En ce qui concerne les soins apportés au plaignant, je suis convaincu que l’AI s’est comporté avec diligence et égard pour la santé et le bien-être du plaignant pendant toute la durée de sa détention. L’agent a effectué une fouille sur place, en retirant des objets des vêtements du plaignant tout en l’informant qu’une fouille plus approfondie sera effectuée au poste de police. Lorsque l’AI lui a demandé s’il avait autre chose sur lui, le plaignant a répondu par la négative. Il semble que le plaignant avait de la drogue sur lui, qu’il a pu récupérer et consommer pendant qu’il était sous la garde de l’AI. Cela a été rendu possible par le fait que le plaignant a été menotté les mains devant lui, plutôt que dans le dos. Les agents peuvent choisir, à leur discrétion, de quelle façon menotter les personnes arrêtées. Le plaignant portait un manteau, souffrait de blessures aux jambes et ressentait une certaine douleur lorsqu’il a été arrêté par l’agent. Son inconfort aurait été amplifié s’il avait été menotté avec les mains dans le dos. Dans ces circonstances, si l’AI a mal évalué les risques associés au fait de menotter le plaignant avec les mains devant lui, je ne suis pas en mesure de conclure, sur la base d’un jugement raisonnable, que cette erreur a constitué un écart marqué par rapport à une norme de diligence raisonnable, et encore moins un écart marqué et important. Dès qu’ils ont vu que le plaignant était en détresse, l’AI et les autres agents ont agi rapidement et prudemment en lui portant secours.

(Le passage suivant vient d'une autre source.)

Lemma decimal_digits_nonempty fuel z acc : decimal_digits (S fuel) z acc ≠ [].
Proof.
  revert z acc. induction fuel as [|fuel IH]; intros z acc; [simpl; by destruct (z <? 10)|].
  change (decimal_digits (S (S fuel)) z acc) with
    (if z <? 10 then (48 + z mod 10) :: acc else decimal_digits (S fuel) (z / 10) ((48 + z mod 10) :: acc)).
  destruct (z <? 10); [done|apply IH].
Qed.

Lemma string_of_nonneg_spec z : 0 ≤ z →
  digits_value (string_of_nonneg z) = z ∧ all_digits (string_of_nonneg z) = true ∧ string_of_nonneg z ≠ [].
Proof.
  intros Hz. unfold string_of_nonneg.
  destruct (decimal_digits_spec (S (Z.to_nat (Z.log2 z))) z []) as [H1 H2]; [|done|].
  { split; [done|]. destruct (Z.eq_dec z 0) as [->|]; [done|].
    pose proof (Z.log2_spec z ltac:(lia)) as [_ Hl]. pose proof (Z.log2_nonneg z).
    rewrite Nat2Z.inj_succ, Z2Nat.id by done. eapply Z.lt_le_trans; [exact Hl|].
    apply Z.pow_le_mono_l. lia. }
  split; [rewrite H1; simpl; unfold digits_value; simpl; lia|]. split; [done|apply decimal_digits_nonempty].
Qed.

Inductive mantissa : jsstring → Z → Z → Prop :=
| mantissa_integer a : all_digits a = true → a ≠ [] → mantissa a (digits_value a) 0
| mantissa_fraction a b : all_digits a = true → a ≠ [] → all_digits b = true →
    mantissa (a ++ 46 :: b) (digits_value (a ++ b)) (- Z.of_nat (length b)).

Definition stops (s : jsstring) : Prop := ∀ c t, s = c :: t → is_digit c = false ∧ c ≠ 46.

Lemma span_digits a s : all_digits a = true → (∀ c t, s = c :: t → is_digit c = false) →
  span_len is_digit (a ++ s) = length a.
Proof. apply span_len_app. Qed.

Lemma scan_mantissa_digits a s : all_digits a = true → a ≠ [] →
  (∀ c t, s = c :: t → is_digit c = false) →
  scan_mantissa (a ++ s) = match s with
    | 46 :: r => let nf := span_len is_digit r in
        Some ((length a + 1 + nf)%nat, digits_value (a ++ take nf r), - Z.of_nat nf)
    | _ => Some (length a, digits_value a, 0)
    end.
Proof.
  intros Ha Hne Hs. unfold scan_mantissa. rewrite span_digits by done.
  rewrite take_app_length, drop_app_length. by destruct a.
Qed.

Lemma scan_mantissa_app M m e s : mantissa M m e → stops s → scan_mantissa (M ++ s) = Some (length M, m, e).
Proof.
  intros HM Hs. destruct HM as [a Ha Hne|a b Ha Hne Hb].
  - rewrite scan_mantissa_digits by (done || apply Hs).
    destruct s as [|c s]; [done|]. destruct (Hs c s eq_refl) as [_ Hc].
    destruct c as [|p|p]; [done| |done]. do 6 (destruct p as [p|p|]; try done).
  - rewrite <- app_assoc. simpl. rewrite scan_mantissa_digits; [|done|done|by intros ? ? [= <- _]].
    cbv zeta. rewrite span_digits by (done || apply Hs). rewrite take_app_length.
    f_equal. f_equal. f_equal. rewrite length_app. simpl. lia.
Qed.

Lemma exponent_stops x : stops (exponent_suffix x).
Proof. intros c t [= <- _]. done. Qed.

Pour les raisons qui précèdent, j’estime qu’il n’y a aucun motif de porter des accusations criminelles dans cette affaire. Le dossier est clos.

Date : 3 juillet 2024

Approuvé par voie électronique par

Joseph Martino

Directeur

Unité des enquêtes spéciales

Notes

  • 1) Sauf en cas d’indication contraire, les renseignements contenus dans cette section correspondent à ceux reçus par l’UES au moment où elle a été notifiée et ne correspondent pas nécessairement aux conclusions de l’UES à l’issue de son enquête. [Retour au texte]
  • 2) Les enregistrements en question contiennent des renseignements personnels de nature délicate et ne sont donc pas divulgués, aux termes du paragraphe 34 (2) de la Loi de 2019 sur l’Unité des enquêtes spéciales. Les parties importantes de ces enregistrements sont résumées ci-dessous. [Retour au texte]

Note:

La version originale anglaise signée du rapport fait autorité. En cas de divergence entre cette version et les versions anglaise ou française en ligne, la version originale anglaise signée du rapport l’emporte.